The First Thing To Go Out The Door

Self-care.

As a mother, I think this is the first thing that we abandon when we have kids. Our priorities shift enough that the order of important is the following: kids #1-however many and our partner, work, home, extended family, the world, everything else, ourselves.

We forget we exist until we run ourselves down enough that there is only a shell of our former selves left. Then, all of a sudden, we are locked in a bathroom, crying our eyes out because this isn’t the life we imagined.

We have to take care of ourselves. If we don’t feel good about ourselves, then how can we be a good example for our kids?

I’m not only talking about the physical stuff like showering, grooming, exercising. We have to take care of ourselves mentally and emotionally. We have to take that time in the day where we can focus on ourselves.

Doing all of this other stuff is wearing. It’s tiring. It’s hard to refocus on yourself. When I finally get a few minutes of quiet, I just sit there and stare into the abyss. Okay, the abyss in reality is the tv. It’s like I forget how to function. I can’t even think of what I’d want to do for myself. If I do figure it out, I don’t have the energy.

It’s easy to get caught up in resentment and anger when you get used to putting yourself last. As a South Asian Indian mom, I’m programmed to put myself last. I’m supposed to put my kids and husband first. And every time I feel neglected, I end up feeling a mixture of sadness and anger.

The thing is that you have to find the solution. Your kids are never going to put you first and your partner can only help so much. You have to find the time and energy to do things for yourself. You have to be okay with putting yourself first sometimes. You have to find ways to take care of yourself.

If you have any self-care tips, I’d love to hear them. I am always looking for new ways to take care of myself.

Interest Myself In Me

I know Facebook skews people’s lives so that their seem more interesting than the day in, day out probably is in reality. I’m aware that everyone can’t possibly have a glamorous life where they travel all the time and achieve major accomplishments every other day. Everyone works on a daily basis in some capacity whether it’s a job or being a stay at home parent. I know as well as the next person there are ups and downs in everything.

So then why do I feel so boring? I know that this is a phase in my life where my focus isn’t on myself. I know that raising my kids is important. I know that even if it feels like nothing, getting through each day with them is a big deal.

Still, I wish I was doing something alongside raising my kids that was more interesting. Maybe it’s more that I need to feed my soul. As corny as that may sound, I need to keep myself more well-rounded to make me happy. It’s still work-life balance. It’s a little bit skewed to work right now since my kids are so young but I need to add more life back in so that I don’t feel one-sided.

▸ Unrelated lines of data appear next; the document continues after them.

(* ===== verification/SbiSpec.v ===== *)
(** * SbiSpec: what the SBI calls of RISC-V guests do *)
From stdpp Require Import list gmap.
From S2P Require Import Prelude Vm Sched SchedProps SchedSpec Config Ipi IpiSpec Trap TrapSpec Sbi.

#[local] Existing Instance riscv64.
#[local] Abbreviation vregs := (vregs (arch := riscv64)).
#[local] Abbreviation ts_ok := (ts_ok (arch := riscv64)).

(** A VM as it is built: vCPU [i] has number [i], no two share a core, and there are as many as configured. *)
Record vm_built (vm : Vm) : Prop := {
  vb_ok : vcpus_ok vm;
  vb_num : cpu_num (cpu_cfg vm) = zlen (vcpu_list vm);
  vb_max : zlen (vcpu_list vm) <= 64;
}.

Section masks.
Context {HartMask : Type} (has_bit : HartMask -> Z -> bool).

(** The vCPUs a mask selects. *)
Definition chosen (vm : Vm) (m : HartMask) : list Vcpu := List.filter (fun v => has_bit m (vcpu_id v)) (vcpu_list vm).
Definition mask_valid (vm : Vm) (m : HartMask) : Prop := forall i, 0 <= i < 64 -> has_bit m i = true -> i < cpu_num (cpu_cfg vm).

Lemma pcpu_ids_beyond vm m j : forall i acc, vm_built vm -> zlen (vcpu_list vm) <= i -> i + Z.of_nat j = 64 ->
  exists ok, pcpu_ids_from has_bit vm m (zrange i j) acc = Some (acc, ok) /\
    (ok = true <-> forall k, i <= k < 64 -> has_bit m k = false).
Proof.
  induction j as [|j IH]; intros i acc Hb Hi Hj; cbn [zrange pcpu_ids_from].
  - exists true. split; [done|]. split; [intros _ k ?; lia|done].
  - destruct (has_bit m i) eqn:E.
    + rewrite (vb_num _ Hb), (proj2 (Z.leb_le _ _)) by done. exists false. split; [done|]. split; [done|].
      intros H. rewrite H in E by lia. done.
    + destruct (IH (i + 1) acc Hb ltac:(lia) ltac:(lia)) as (ok & H & Hok). exists ok. split; [done|]. rewrite Hok. split.
      * intros H1 k Hk. destruct (decide (k = i)) as [->|]; [done|]. apply H1. lia.
      * intros H1 k Hk. apply H1. lia.
Qed.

I remember, before kids, if I ever felt boring, I would try to find something that made me interesting to myself. Granted, my time is a little more limited now but I want to maintain this practice. I want to feel like I can accomplish things. I want to be able to set goals and know what it feels like to achieve them. It might be harder now but I think it’s important for my own mental and emotional health to try.

What do you do to keep yourself interesting? What are your goals and passions?

Being Alone and Being Lonely

I moved. I knew I had to move. I didn’t expect it though. I moved across the country while being 15 weeks pregnant. I moved because my husband got a job. It was between the job we took near family or a job in the south where we knew nobody. I miss home. I don’t even know where home is anymore. My nearby family members have a life of their own so we’re not having the family gatherings I envisioned before moving here. We moved to a seasonal town that’s empty till it’s warm. There isn’t much of a community to meet or interact with even though I’m actively trying to make friends.

I had a baby in the middle of winter. I tell my husband everyday how much I don’t like it here. That combined with my post partum hormones the isolation and loneliness has really sunk in. My husband is a typical male, a solution-focused individual who wants to help but doesn’t understand completely. How can he understand? He doesn’t know what it’s like to have a baby, be tethered to a baby, and be at home all day day in and day out.

Complaining or venting also isn’t how you want to start new friendships and having a new baby makes it difficult to talk to the old ones.

And each day passes. My husband is tired of hearing me complain. This affects our married which affects me. This all becomes part of a self-fulfilling prophecy of me saying if we didn’t move here I would be upset and if I wasn’t upset I wouldn’t complain and if I didn’t complain then it wouldn’t affect our marriage. And the days go on.

Is it me? Do I just not know how to be happy? Should I be thinking of starving children in developing countries or war and destruction and be happier? Are my problems so first world? I have my health, we are financially comfortable, and I have a beautiful baby. I don’t know.

Yeah, It’s Out Of My Control

We, Indians, are perfect. No, really, we are. We are all intelligent, beautiful, and successful.

Ok, let’s talk reality. No one is perfect. Yes, we might have a lot going for us.

However, there is a lot of us have things that we don’t talk about much, things that are out of our control. Many of us have a weakness that we don’t advertise. But it’s there.

My weakness is epilepsy. Unless you’ve seen me popping my medication or have actually seen me drop into a seizure randomly, you probably don’t know that I have epilepsy.

It is super frustrating for me because while I know the triggers, I hate having to change my life to cater to my condition. I do take care of myself though because I don’t have a choice. That doesn’t mean I don’t slip every so often.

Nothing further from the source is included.